DIRECTIONS FOR THIS TASK: Only lines with the word "that" belong in the answer; copy them from the records below.

__________

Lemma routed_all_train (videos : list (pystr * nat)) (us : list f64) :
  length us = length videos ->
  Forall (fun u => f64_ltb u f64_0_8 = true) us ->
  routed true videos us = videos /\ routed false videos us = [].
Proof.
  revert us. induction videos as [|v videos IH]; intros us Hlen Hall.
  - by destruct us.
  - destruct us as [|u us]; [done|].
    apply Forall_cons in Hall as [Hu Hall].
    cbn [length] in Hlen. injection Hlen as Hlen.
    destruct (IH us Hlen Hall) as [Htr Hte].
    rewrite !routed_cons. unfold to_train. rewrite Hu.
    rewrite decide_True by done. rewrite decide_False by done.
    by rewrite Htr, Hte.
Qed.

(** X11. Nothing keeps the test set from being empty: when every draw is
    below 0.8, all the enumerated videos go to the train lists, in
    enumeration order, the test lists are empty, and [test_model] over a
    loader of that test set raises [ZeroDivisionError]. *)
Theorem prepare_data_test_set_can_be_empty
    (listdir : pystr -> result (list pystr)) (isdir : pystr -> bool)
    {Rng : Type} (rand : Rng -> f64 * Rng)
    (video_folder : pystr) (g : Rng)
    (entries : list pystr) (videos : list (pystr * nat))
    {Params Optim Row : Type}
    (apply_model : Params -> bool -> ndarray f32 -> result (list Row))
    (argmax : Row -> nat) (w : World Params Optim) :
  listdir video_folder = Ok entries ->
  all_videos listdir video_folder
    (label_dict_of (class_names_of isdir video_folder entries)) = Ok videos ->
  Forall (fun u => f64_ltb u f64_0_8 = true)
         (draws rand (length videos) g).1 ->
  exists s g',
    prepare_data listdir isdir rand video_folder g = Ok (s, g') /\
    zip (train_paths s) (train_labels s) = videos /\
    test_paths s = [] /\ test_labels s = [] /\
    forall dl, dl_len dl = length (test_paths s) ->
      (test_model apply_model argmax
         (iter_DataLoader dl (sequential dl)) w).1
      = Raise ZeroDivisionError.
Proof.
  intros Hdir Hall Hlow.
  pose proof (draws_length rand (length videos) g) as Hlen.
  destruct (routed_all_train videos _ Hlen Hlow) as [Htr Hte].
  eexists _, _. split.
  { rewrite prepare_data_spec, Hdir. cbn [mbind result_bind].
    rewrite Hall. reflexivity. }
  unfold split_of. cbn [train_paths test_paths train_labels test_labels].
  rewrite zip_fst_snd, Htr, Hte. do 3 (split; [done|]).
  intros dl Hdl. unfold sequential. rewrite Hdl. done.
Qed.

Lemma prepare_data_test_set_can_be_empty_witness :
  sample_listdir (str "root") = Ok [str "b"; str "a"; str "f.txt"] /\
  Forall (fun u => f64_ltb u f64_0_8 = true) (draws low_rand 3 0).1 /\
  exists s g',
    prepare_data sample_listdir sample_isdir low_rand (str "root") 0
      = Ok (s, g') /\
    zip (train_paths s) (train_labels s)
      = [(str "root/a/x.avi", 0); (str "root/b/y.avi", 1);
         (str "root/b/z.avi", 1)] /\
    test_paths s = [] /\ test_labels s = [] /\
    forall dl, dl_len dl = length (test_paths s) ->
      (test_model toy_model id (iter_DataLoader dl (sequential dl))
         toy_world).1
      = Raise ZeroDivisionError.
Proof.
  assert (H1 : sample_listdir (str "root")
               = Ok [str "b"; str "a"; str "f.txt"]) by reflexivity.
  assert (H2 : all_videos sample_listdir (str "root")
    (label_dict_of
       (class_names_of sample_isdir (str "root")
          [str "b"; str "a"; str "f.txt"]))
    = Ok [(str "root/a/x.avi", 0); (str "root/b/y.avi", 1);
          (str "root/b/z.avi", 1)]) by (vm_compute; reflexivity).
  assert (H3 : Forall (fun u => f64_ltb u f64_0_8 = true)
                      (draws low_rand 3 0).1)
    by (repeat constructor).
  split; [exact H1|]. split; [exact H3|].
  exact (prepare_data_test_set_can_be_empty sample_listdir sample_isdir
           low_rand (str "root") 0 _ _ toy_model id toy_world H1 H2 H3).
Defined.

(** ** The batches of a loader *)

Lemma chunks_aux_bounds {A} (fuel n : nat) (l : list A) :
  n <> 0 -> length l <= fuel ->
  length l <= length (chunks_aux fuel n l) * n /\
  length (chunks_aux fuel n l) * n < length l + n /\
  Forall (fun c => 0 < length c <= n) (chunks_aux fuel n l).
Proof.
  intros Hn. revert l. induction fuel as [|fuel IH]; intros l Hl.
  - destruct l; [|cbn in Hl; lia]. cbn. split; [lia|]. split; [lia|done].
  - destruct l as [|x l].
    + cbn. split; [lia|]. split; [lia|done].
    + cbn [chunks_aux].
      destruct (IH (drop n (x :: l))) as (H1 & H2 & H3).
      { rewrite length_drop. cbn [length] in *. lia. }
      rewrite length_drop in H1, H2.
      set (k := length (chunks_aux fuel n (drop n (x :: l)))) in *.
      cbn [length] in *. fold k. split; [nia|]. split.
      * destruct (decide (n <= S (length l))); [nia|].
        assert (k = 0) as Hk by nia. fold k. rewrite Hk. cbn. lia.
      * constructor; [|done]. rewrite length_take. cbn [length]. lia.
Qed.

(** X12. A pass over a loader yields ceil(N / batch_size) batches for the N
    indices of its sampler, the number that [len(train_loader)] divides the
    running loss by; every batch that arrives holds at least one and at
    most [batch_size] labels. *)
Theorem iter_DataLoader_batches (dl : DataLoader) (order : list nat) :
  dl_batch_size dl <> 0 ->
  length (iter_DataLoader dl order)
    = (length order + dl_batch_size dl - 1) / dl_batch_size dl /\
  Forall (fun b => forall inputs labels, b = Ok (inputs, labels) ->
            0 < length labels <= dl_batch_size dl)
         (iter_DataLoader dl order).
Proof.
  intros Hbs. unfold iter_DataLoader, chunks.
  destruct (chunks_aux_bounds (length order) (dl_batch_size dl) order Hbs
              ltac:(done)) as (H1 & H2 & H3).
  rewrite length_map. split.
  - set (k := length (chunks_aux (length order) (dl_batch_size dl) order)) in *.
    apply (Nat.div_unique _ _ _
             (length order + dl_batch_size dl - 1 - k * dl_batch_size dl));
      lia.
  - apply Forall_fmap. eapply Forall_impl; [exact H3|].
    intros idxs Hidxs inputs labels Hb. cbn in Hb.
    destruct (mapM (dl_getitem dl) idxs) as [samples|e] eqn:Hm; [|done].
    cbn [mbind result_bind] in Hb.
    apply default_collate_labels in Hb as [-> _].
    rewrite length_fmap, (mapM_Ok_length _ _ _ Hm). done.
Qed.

__________

ANSWER FOR THE TASK:
    loader of that test set raises [ZeroDivisionError]. *)
    indices of its sampler, the number that [len(train_loader)] divides the
    running loss by; every batch that arrives holds at least one and at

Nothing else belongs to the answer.